PROBLEM STATEMENT
Give back exactly the lines from the line that contains "VFunc n None" to the last line of the listing below, inclusive, and no others.

WORKING DATA
▬▬▬▬▬▬▬▬▬▬

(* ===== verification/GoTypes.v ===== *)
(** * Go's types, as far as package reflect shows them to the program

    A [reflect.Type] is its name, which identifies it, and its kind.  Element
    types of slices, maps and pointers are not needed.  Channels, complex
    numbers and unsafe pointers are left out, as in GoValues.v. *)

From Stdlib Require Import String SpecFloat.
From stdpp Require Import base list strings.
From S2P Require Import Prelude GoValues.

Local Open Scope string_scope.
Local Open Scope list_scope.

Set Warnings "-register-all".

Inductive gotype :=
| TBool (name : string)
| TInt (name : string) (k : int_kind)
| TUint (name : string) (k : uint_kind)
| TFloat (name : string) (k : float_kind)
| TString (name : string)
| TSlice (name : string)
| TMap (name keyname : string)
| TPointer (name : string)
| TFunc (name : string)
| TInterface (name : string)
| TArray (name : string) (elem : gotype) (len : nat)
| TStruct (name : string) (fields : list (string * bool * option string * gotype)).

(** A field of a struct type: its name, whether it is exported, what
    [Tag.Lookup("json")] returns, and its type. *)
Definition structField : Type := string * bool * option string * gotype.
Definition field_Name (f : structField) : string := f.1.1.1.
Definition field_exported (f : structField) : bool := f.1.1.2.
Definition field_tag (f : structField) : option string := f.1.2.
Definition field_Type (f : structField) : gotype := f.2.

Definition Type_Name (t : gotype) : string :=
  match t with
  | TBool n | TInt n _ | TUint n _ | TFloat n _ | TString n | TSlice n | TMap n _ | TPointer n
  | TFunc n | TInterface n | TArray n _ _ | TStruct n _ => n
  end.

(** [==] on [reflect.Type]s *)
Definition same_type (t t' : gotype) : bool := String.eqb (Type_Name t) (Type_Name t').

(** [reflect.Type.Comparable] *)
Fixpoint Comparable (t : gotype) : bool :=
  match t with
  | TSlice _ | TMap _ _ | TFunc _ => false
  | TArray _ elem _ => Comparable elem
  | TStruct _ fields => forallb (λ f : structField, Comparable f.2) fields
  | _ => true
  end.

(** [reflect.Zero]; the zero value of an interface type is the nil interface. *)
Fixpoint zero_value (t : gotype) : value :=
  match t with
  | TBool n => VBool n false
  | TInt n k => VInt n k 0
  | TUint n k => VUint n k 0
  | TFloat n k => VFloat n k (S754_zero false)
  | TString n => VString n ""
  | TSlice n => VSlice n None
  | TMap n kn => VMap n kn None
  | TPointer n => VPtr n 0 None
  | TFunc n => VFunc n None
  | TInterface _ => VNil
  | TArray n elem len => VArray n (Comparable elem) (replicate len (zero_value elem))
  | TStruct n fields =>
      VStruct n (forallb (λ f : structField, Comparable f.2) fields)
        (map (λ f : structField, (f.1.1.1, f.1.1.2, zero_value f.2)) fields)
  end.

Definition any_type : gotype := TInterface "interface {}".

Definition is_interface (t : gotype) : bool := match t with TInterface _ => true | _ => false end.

▬▬▬▬▬▬▬▬▬▬

WORKED SOLUTION
  | TFunc n => VFunc n None
  | TInterface _ => VNil
  | TArray n elem len => VArray n (Comparable elem) (replicate len (zero_value elem))
  | TStruct n fields =>
      VStruct n (forallb (λ f : structField, Comparable f.2) fields)
        (map (λ f : structField, (f.1.1.1, f.1.1.2, zero_value f.2)) fields)
  end.

Definition any_type : gotype := TInterface "interface {}".

Definition is_interface (t : gotype) : bool := match t with TInterface _ => true | _ => false end.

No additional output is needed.